Task objective: Keep only the lines from the start of the data through the line containing "intros Hall. revert content.", and output them exactly.

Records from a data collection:
╭──

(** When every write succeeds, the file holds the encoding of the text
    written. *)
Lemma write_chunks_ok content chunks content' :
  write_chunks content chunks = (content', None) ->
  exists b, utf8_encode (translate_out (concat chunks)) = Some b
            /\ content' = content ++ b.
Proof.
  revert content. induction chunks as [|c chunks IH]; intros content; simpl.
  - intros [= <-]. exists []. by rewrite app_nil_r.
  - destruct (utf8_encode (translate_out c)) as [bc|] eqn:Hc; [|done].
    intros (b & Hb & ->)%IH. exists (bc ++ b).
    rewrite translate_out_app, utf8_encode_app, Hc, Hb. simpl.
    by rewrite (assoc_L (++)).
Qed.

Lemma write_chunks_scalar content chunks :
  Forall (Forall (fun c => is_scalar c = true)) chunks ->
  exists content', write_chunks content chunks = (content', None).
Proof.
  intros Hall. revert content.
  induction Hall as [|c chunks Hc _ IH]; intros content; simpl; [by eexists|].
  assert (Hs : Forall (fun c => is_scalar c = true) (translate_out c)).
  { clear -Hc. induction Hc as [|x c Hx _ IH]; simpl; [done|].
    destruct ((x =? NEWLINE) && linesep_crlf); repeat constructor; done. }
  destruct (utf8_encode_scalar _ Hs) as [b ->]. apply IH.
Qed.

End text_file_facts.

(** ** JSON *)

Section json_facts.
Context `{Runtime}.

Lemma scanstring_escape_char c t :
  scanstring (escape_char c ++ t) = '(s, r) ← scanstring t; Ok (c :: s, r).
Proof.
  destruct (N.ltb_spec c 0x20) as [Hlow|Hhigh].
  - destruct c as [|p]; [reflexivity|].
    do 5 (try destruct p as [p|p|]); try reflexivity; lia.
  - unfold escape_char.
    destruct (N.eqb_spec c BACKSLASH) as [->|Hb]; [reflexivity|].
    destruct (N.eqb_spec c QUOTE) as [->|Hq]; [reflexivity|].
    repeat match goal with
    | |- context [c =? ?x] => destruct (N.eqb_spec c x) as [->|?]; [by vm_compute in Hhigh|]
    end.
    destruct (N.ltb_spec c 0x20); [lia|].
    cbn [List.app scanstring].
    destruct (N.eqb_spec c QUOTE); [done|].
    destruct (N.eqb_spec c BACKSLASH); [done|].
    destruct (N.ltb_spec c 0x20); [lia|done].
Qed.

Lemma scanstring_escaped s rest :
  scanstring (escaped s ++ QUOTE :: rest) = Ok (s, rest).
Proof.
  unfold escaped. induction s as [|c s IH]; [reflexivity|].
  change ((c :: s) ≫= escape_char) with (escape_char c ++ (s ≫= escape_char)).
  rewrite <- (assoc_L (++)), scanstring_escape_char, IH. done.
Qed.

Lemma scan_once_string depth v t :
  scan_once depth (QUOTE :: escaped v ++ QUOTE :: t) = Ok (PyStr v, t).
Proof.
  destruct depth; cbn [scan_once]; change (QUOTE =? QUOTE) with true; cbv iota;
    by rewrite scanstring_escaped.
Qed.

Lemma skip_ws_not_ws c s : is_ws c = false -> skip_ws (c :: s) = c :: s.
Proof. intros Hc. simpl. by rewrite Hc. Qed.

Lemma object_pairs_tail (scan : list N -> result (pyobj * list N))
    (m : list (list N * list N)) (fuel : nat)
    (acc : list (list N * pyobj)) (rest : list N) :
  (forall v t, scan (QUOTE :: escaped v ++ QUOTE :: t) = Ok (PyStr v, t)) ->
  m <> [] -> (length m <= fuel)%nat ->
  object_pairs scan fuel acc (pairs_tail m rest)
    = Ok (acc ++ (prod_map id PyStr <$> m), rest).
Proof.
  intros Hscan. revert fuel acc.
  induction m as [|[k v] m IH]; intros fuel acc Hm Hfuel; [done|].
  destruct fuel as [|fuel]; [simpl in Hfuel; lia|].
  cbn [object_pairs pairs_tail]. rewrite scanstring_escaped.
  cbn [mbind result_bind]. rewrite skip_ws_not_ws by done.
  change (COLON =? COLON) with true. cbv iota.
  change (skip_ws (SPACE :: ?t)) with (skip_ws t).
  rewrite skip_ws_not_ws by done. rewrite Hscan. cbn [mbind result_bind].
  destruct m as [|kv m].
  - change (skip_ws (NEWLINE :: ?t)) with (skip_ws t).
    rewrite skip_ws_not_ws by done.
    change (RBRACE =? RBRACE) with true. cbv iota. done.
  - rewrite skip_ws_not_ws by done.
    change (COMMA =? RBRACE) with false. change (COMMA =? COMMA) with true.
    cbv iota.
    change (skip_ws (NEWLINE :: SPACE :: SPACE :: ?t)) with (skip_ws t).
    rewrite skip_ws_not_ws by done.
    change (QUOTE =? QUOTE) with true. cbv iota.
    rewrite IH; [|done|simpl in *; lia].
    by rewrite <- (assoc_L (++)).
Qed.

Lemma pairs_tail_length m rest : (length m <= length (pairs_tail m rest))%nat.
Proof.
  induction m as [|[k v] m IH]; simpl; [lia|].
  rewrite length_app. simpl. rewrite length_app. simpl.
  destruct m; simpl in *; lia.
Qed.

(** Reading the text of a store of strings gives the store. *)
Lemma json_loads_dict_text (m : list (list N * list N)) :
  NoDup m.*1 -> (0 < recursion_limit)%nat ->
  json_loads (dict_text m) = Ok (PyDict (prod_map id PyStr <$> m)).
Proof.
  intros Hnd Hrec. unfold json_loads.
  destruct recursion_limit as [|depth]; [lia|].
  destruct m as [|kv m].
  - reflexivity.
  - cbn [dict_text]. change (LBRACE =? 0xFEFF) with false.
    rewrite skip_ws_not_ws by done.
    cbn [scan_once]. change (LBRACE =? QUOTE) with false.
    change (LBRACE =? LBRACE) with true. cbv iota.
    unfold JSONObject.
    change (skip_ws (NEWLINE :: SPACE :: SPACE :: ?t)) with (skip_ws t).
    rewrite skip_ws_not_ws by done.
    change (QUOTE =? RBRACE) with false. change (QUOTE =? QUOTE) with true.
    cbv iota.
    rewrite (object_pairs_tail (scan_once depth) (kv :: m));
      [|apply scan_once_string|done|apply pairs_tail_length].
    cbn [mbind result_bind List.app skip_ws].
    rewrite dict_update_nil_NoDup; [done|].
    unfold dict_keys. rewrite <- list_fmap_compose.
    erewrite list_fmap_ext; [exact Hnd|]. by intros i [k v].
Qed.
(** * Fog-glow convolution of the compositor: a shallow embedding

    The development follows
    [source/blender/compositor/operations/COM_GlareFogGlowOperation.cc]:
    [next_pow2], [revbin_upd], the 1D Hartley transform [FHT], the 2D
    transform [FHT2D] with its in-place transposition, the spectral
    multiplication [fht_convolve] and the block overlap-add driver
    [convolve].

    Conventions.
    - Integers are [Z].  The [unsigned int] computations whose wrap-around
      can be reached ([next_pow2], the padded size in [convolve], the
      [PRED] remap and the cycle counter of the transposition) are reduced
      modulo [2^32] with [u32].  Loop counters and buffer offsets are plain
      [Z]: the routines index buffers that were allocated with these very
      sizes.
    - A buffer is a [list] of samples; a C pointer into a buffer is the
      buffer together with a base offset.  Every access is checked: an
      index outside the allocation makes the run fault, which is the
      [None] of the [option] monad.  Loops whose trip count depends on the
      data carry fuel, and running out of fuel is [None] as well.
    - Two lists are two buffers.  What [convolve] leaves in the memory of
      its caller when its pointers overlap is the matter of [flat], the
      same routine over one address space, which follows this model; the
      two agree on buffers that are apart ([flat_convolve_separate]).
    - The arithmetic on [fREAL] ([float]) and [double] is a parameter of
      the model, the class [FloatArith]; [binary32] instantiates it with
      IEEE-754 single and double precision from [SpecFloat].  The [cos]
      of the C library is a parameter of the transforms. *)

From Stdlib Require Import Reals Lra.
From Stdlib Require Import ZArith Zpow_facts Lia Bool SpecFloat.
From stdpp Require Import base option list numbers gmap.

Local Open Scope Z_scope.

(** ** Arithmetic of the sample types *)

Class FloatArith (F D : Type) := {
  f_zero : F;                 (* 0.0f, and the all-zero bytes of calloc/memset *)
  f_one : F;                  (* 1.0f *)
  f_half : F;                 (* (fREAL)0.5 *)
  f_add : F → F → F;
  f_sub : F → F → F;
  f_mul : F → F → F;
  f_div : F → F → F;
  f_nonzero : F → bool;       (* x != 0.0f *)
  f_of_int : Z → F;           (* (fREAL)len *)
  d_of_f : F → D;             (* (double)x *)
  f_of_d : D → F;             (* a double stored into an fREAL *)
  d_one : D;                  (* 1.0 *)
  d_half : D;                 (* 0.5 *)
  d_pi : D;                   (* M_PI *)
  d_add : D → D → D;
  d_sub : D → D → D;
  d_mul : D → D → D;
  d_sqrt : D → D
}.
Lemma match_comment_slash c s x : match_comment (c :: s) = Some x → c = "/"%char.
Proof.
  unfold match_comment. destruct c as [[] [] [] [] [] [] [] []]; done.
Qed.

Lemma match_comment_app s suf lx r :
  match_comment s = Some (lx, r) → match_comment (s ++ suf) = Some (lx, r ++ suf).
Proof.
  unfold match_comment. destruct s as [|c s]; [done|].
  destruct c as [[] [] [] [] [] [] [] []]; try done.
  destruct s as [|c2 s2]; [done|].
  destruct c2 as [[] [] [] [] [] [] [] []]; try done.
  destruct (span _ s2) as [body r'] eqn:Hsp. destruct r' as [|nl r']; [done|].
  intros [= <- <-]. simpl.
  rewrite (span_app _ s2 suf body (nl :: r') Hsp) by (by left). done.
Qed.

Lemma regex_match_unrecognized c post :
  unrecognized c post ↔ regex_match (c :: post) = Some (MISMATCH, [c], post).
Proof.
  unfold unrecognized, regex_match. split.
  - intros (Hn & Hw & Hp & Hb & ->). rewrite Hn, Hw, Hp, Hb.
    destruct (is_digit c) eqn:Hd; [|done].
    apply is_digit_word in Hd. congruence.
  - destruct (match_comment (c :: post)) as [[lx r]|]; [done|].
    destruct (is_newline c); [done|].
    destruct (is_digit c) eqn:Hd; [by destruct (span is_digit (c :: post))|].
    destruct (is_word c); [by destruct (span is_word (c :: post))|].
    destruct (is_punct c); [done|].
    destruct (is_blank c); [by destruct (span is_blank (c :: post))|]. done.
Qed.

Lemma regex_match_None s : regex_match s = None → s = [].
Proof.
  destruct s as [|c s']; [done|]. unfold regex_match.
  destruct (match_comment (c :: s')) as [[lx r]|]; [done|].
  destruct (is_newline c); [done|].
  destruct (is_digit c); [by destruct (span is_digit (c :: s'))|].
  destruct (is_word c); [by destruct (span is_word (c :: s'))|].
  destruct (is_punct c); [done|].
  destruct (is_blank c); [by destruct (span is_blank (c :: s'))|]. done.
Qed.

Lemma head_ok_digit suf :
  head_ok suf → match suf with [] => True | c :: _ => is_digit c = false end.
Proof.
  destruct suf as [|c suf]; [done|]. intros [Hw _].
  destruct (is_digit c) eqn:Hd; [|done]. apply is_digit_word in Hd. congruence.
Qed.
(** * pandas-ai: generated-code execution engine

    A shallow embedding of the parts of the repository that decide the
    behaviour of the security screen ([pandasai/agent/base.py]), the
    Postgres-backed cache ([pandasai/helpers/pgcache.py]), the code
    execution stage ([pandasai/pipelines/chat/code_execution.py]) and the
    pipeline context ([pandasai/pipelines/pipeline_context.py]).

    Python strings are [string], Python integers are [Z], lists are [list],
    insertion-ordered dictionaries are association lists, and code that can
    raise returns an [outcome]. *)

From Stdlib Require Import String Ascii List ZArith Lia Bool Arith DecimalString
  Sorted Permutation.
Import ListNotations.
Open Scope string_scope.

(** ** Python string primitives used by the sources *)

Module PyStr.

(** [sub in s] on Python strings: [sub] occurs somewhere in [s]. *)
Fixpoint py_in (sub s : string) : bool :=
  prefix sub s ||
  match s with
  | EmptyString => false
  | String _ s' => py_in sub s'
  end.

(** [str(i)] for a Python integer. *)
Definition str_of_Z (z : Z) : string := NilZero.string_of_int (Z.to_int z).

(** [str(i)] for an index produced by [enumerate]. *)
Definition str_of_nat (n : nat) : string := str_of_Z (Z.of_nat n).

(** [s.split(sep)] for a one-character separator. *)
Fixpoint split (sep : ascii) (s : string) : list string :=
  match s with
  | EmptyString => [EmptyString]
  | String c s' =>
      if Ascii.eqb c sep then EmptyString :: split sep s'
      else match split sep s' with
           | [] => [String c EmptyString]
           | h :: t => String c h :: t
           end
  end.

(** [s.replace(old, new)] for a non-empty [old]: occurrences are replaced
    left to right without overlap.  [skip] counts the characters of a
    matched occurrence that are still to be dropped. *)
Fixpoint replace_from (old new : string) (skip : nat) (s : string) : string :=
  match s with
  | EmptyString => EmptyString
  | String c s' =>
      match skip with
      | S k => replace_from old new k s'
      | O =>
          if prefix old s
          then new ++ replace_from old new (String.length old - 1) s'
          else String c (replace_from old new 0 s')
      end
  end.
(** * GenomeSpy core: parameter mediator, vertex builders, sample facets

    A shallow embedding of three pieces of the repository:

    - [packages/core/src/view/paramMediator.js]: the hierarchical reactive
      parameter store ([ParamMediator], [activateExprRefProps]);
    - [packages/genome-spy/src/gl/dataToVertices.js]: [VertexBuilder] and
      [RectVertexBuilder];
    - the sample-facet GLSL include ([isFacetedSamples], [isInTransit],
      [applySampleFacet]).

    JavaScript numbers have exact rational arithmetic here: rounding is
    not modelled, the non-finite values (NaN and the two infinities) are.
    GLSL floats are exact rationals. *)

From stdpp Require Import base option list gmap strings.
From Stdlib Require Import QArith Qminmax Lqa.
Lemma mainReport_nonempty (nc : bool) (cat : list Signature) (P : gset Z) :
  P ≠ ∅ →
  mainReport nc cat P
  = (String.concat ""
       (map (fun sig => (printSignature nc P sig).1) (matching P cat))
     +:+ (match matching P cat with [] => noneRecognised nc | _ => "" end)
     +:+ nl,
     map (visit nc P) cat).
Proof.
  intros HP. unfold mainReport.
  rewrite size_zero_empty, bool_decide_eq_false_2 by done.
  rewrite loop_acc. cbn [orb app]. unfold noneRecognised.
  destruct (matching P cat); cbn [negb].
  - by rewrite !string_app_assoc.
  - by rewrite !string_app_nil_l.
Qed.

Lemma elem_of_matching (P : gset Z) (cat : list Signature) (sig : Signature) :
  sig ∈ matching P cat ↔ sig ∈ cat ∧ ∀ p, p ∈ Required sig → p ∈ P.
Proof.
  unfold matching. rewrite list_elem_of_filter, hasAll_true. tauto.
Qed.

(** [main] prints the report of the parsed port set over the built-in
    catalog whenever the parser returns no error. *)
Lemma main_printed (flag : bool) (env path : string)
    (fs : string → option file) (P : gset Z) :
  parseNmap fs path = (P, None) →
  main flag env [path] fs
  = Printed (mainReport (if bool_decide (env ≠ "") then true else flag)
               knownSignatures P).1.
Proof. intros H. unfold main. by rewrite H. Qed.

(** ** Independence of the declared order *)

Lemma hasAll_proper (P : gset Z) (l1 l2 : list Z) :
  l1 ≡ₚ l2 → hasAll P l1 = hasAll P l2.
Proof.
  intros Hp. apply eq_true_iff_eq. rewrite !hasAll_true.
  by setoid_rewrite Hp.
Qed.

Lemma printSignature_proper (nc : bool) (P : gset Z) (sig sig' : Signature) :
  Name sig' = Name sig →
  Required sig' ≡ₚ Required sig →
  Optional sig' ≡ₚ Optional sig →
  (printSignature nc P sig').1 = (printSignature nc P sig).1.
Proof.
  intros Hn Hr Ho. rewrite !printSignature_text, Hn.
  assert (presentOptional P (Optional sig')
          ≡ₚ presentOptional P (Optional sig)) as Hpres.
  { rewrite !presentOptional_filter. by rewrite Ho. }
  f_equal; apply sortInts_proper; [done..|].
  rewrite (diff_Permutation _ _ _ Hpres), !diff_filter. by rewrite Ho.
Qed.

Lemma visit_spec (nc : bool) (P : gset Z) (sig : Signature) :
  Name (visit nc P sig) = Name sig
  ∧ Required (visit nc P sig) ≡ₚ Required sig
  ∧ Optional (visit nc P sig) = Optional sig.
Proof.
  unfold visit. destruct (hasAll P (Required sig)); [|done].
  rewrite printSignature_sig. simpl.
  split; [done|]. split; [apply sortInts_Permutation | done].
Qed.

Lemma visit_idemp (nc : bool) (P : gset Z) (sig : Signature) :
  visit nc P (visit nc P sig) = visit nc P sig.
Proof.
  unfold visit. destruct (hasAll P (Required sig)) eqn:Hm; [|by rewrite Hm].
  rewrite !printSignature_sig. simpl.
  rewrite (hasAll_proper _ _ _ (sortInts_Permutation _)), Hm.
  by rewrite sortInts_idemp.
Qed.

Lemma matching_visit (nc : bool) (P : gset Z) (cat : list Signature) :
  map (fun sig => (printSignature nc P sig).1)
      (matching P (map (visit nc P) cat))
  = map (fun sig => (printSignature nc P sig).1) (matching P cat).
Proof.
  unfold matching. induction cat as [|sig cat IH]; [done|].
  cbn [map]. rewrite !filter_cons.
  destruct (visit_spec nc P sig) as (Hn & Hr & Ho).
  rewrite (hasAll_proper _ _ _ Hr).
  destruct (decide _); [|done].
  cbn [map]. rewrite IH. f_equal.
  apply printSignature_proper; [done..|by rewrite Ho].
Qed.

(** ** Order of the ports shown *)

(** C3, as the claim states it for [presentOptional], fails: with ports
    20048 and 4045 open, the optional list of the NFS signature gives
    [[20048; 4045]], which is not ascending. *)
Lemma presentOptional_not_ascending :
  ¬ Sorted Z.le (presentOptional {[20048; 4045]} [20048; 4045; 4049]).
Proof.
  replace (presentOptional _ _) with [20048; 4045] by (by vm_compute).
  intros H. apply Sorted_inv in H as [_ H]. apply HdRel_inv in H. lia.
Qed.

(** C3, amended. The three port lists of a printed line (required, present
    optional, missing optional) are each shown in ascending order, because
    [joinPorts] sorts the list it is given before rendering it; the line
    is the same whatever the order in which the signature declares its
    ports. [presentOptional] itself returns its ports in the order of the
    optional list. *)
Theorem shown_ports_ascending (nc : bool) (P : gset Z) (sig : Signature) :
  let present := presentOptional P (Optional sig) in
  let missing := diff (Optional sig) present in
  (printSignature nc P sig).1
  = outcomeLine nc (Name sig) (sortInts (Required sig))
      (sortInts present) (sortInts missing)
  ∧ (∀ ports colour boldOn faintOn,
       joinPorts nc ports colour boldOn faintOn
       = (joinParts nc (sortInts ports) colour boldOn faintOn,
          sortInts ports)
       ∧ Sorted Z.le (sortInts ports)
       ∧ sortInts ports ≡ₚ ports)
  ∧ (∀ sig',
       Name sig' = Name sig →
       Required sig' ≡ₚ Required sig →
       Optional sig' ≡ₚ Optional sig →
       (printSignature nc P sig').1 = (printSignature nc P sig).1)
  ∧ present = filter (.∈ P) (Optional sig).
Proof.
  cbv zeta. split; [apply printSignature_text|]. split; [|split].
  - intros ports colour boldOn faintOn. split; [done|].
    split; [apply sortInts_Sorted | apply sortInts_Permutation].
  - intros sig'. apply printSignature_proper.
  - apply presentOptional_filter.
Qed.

╰──

Worked solution:
(** When every write succeeds, the file holds the encoding of the text
    written. *)
Lemma write_chunks_ok content chunks content' :
  write_chunks content chunks = (content', None) ->
  exists b, utf8_encode (translate_out (concat chunks)) = Some b
            /\ content' = content ++ b.
Proof.
  revert content. induction chunks as [|c chunks IH]; intros content; simpl.
  - intros [= <-]. exists []. by rewrite app_nil_r.
  - destruct (utf8_encode (translate_out c)) as [bc|] eqn:Hc; [|done].
    intros (b & Hb & ->)%IH. exists (bc ++ b).
    rewrite translate_out_app, utf8_encode_app, Hc, Hb. simpl.
    by rewrite (assoc_L (++)).
Qed.

Lemma write_chunks_scalar content chunks :
  Forall (Forall (fun c => is_scalar c = true)) chunks ->
  exists content', write_chunks content chunks = (content', None).
Proof.
  intros Hall. revert content.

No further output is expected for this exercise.